Raw data Block Start

Lemma back_in i l j : j ∈ back_to i l -> j ∈ l.
Proof. unfold back_to. rewrite list_elem_of_In, <- in_rev, <- list_elem_of_In, list_elem_of_filter. tauto. Qed.

Lemma zget_other {A} (l : list A) i k x : 0 <= i -> 0 <= k -> i <> k -> zget (<[Z.to_nat k := x]> l) i = zget l i.
Proof. intros Hi Hk Hn. unfold zget. by rewrite list_lookup_insert_ne by lia. Qed.

Lemma zget_here {A} (l : list A) i x : 0 <= i < Z.of_nat (length l) -> zget (<[Z.to_nat i := x]> l) i = Ret x.
Proof. intros Hi. apply zget_Ret. split; [lia|]. apply list_lookup_insert_eq. lia. Qed.

(** Another peer's slots do not notice. *)
Lemma freed_other b b' i l : freed b i l -> zget (bt_freeOp b') i = zget (bt_freeOp b) i -> zget (bt_freeOpEnd b') i = zget (bt_freeOpEnd b) i -> (forall j, j ∈ l -> bt_ops b' !! Z.to_nat j = bt_ops b !! Z.to_nat j) -> freed b' i l.
Proof. intros H Ef Ee Ho. destruct l as [|x l]; cbn [freed] in *; [by rewrite Ef|]. destruct H as (h & m & H1 & H2 & H3). exists h, m. rewrite Ef, Ee. split; [done|]. split; [|done]. by eapply seg_frame. Qed.

Lemma return_slot_spec ops n l b j s : batch_inv ops n l b -> 0 <= j -> j ∉ l -> 0 <= peer_of j < n -> bt_ops b !! Z.to_nat j = Some s ->
  exists b', return_slot j b = Ret b' /\ batch_inv ops n (l ++ [j]) b' /\ bt_thread b' = bt_thread b /\ bt_added b' = bt_added b.
Proof.
  intros [H1 H2 [L1 L2]] Hj Hn Hp Hs. set (i := peer_of j) in *. pose proof (H2 i Hp) as Hi. unfold return_slot. fold i.
  assert (forall b', (forall k, 0 <= k -> k <> j -> bt_ops b' !! Z.to_nat k = bt_ops b !! Z.to_nat k) -> (forall k, 0 <= k -> k <> i -> zget (bt_freeOp b') k = zget (bt_freeOp b) k /\ zget (bt_freeOpEnd b') k = zget (bt_freeOpEnd b) k) ->
    freed b' i (j :: back_to i l) -> length (bt_freeOp b') = length (bt_freeOp b) -> length (bt_freeOpEnd b') = length (bt_freeOpEnd b) -> batch_inv ops n (l ++ [j]) b') as Hbuild.
  { intros b' Ho Hf Hb E1 E2. split; [| |by rewrite E1, E2].
    - intros k Hk Hkn. rewrite Ho by set_solver. apply H1; set_solver.
    - intros k Hk. rewrite back_snoc. fold i. case_bool_decide as Hc; [by subst k|]. destruct (Hf k) as [F1 F2]; [lia|done|]. eapply freed_other; [by apply H2|done|done|]. intros x Hx. apply Ho; [|by intros ->; apply Hn; eapply back_in].
      specialize (H2 k Hk). destruct (back_to k l) as [|y t]; [by apply not_elem_of_nil in Hx|]. destruct H2 as (h & m & _ & Hseg & _). apply seg_nonneg in Hseg. rewrite Forall_forall in Hseg. by apply Hseg. }
  destruct (back_to i l) as [|x t] eqn:Eb; cbn [freed] in Hi.
  - rewrite Hi. cbn [mbind outcome_bind]. change (-1 =? -1) with true. rewrite !zset_Ret by lia. cbn [mbind outcome_bind]. eexists. split; [done|]. split; [|done]. apply Hbuild; cbn [bt_ops bt_freeOp bt_freeOpEnd]; [done| | |by rewrite length_insert..].
    + intros k Hk Hne. by rewrite !zget_other by lia.
    + cbn [freed bt_ops bt_freeOp bt_freeOpEnd]. exists j, (sl_next s). rewrite !zget_here by lia. split; [done|]. split; [|done]. split; [done|]. split; [done|]. by exists s.
  - destruct Hi as (h & m & G1 & G2 & G3). assert (h <> -1) as Hh by (pose proof (seg_head _ _ _ _ G2) as Eh; cbn in Eh; destruct G2 as (_ & G2 & _); lia). rewrite G1. cbn [mbind outcome_bind]. rewrite (proj2 (Z.eqb_neq _ _)) by done. rewrite (set_next_Ret _ _ s) by done. cbn [mbind outcome_bind].
    rewrite zset_Ret by lia. cbn [mbind outcome_bind]. eexists. split; [done|]. split; [|done]. apply Hbuild; cbn [bt_ops bt_freeOp bt_freeOpEnd]; [| | |by rewrite length_insert|done].
    + intros k Hk Hne. by rewrite list_lookup_insert_ne by lia.
    + intros k Hk Hne. by rewrite zget_other by lia.
    + cbn [freed bt_ops bt_freeOp bt_freeOpEnd]. exists j, m. rewrite zget_here by lia. split; [done|]. split; [|done]. split; [done|]. split; [done|]. eexists. split; [apply list_lookup_insert_eq; by eapply lookup_lt_Some|]. cbn [sl_next]. apply seg_other; [done| |done]. rewrite <- Eb. by intros Hx%back_in.
Qed.

Lemma groups_snoc ops l a b : groups ops (l ++ [a; b]) = groups ops (l ++ [a]) + Z.b2z (new_group ops a b).
Proof.
  induction l as [|x l IH]; [cbn; lia|]. destruct l as [|y l]; cbn [app] in *; [cbn; lia|]. change (groups ops (x :: y :: l ++ [a; b])) with (Z.b2z (new_group ops x y) + groups ops (y :: l ++ [a; b])).
  change (groups ops (x :: y :: l ++ [a])) with (Z.b2z (new_group ops x y) + groups ops (y :: l ++ [a])). rewrite IH. lia.
Qed.

(** The loop knows the last operation it took. *)
Definition last_seen (ops : list slot) (l : list Z) (lastOpCount lastPeer : Z) : Prop :=
  match last l with None => lastOpCount = 0 /\ lastPeer = -1 | Some a => lastOpCount = count_at ops a /\ lastPeer = peer_of a end.

(** Where a batch may end. *)
Definition batch_end (ops : list slot) (size : Z) (taken rest : list Z) : Prop :=
  rest = [] \/ groups ops taken = size /\ exists a b t, last taken = Some a /\ rest = b :: t /\ new_group ops a b = true.

(** The counter after the next operation. *)
Lemma count_next ops l j lastOpCount lastPeer : last_seen ops l lastOpCount lastPeer -> Forall (fun k => 0 <= peer_of k) l ->
  (if (negb (lastOpCount =? 0) && negb (count_at ops j =? lastOpCount)) || (negb (lastPeer =? -1) && negb (peer_of j =? lastPeer)) then groups ops l + 1 else groups ops l) = groups ops (l ++ [j]) /\
  (groups ops (l ++ [j]) = groups ops l + 1 -> exists a, last l = Some a /\ new_group ops a j = true) /\ (groups ops (l ++ [j]) <= groups ops l + 1) .
Proof.
  intros Hs Hl. unfold last_seen in Hs. destruct (last l) as [a|] eqn:El.
  - apply last_Some in El as (t & ->). destruct Hs as [-> ->]. rewrite <- app_assoc. cbn [app]. rewrite groups_snoc. apply Forall_app in Hl as [_ [Ha _]%Forall_cons]. rewrite (proj2 (Z.eqb_neq (peer_of a) (-1))) by lia. cbn [negb andb]. fold (new_group ops a j).
    destruct (new_group ops a j) eqn:En; cbn [Z.b2z]; split_and!; try lia. intros _. by exists a.
  - apply last_None in El as ->. destruct Hs as [-> ->]. cbn. split_and!; lia.
Qed.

Raw data Block End

Find where the line with "exists b', return_slot" sits in the material above, then copy exactly from it through the line with "destruct (back_to i". Add no other line.

** Problem solution **
  exists b', return_slot j b = Ret b' /\ batch_inv ops n (l ++ [j]) b' /\ bt_thread b' = bt_thread b /\ bt_added b' = bt_added b.
Proof.
  intros [H1 H2 [L1 L2]] Hj Hn Hp Hs. set (i := peer_of j) in *. pose proof (H2 i Hp) as Hi. unfold return_slot. fold i.
  assert (forall b', (forall k, 0 <= k -> k <> j -> bt_ops b' !! Z.to_nat k = bt_ops b !! Z.to_nat k) -> (forall k, 0 <= k -> k <> i -> zget (bt_freeOp b') k = zget (bt_freeOp b) k /\ zget (bt_freeOpEnd b') k = zget (bt_freeOpEnd b) k) ->
    freed b' i (j :: back_to i l) -> length (bt_freeOp b') = length (bt_freeOp b) -> length (bt_freeOpEnd b') = length (bt_freeOpEnd b) -> batch_inv ops n (l ++ [j]) b') as Hbuild.
  { intros b' Ho Hf Hb E1 E2. split; [| |by rewrite E1, E2].
    - intros k Hk Hkn. rewrite Ho by set_solver. apply H1; set_solver.
    - intros k Hk. rewrite back_snoc. fold i. case_bool_decide as Hc; [by subst k|]. destruct (Hf k) as [F1 F2]; [lia|done|]. eapply freed_other; [by apply H2|done|done|]. intros x Hx. apply Ho; [|by intros ->; apply Hn; eapply back_in].
      specialize (H2 k Hk). destruct (back_to k l) as [|y t]; [by apply not_elem_of_nil in Hx|]. destruct H2 as (h & m & _ & Hseg & _). apply seg_nonneg in Hseg. rewrite Forall_forall in Hseg. by apply Hseg. }
  destruct (back_to i l) as [|x t] eqn:Eb; cbn [freed] in Hi.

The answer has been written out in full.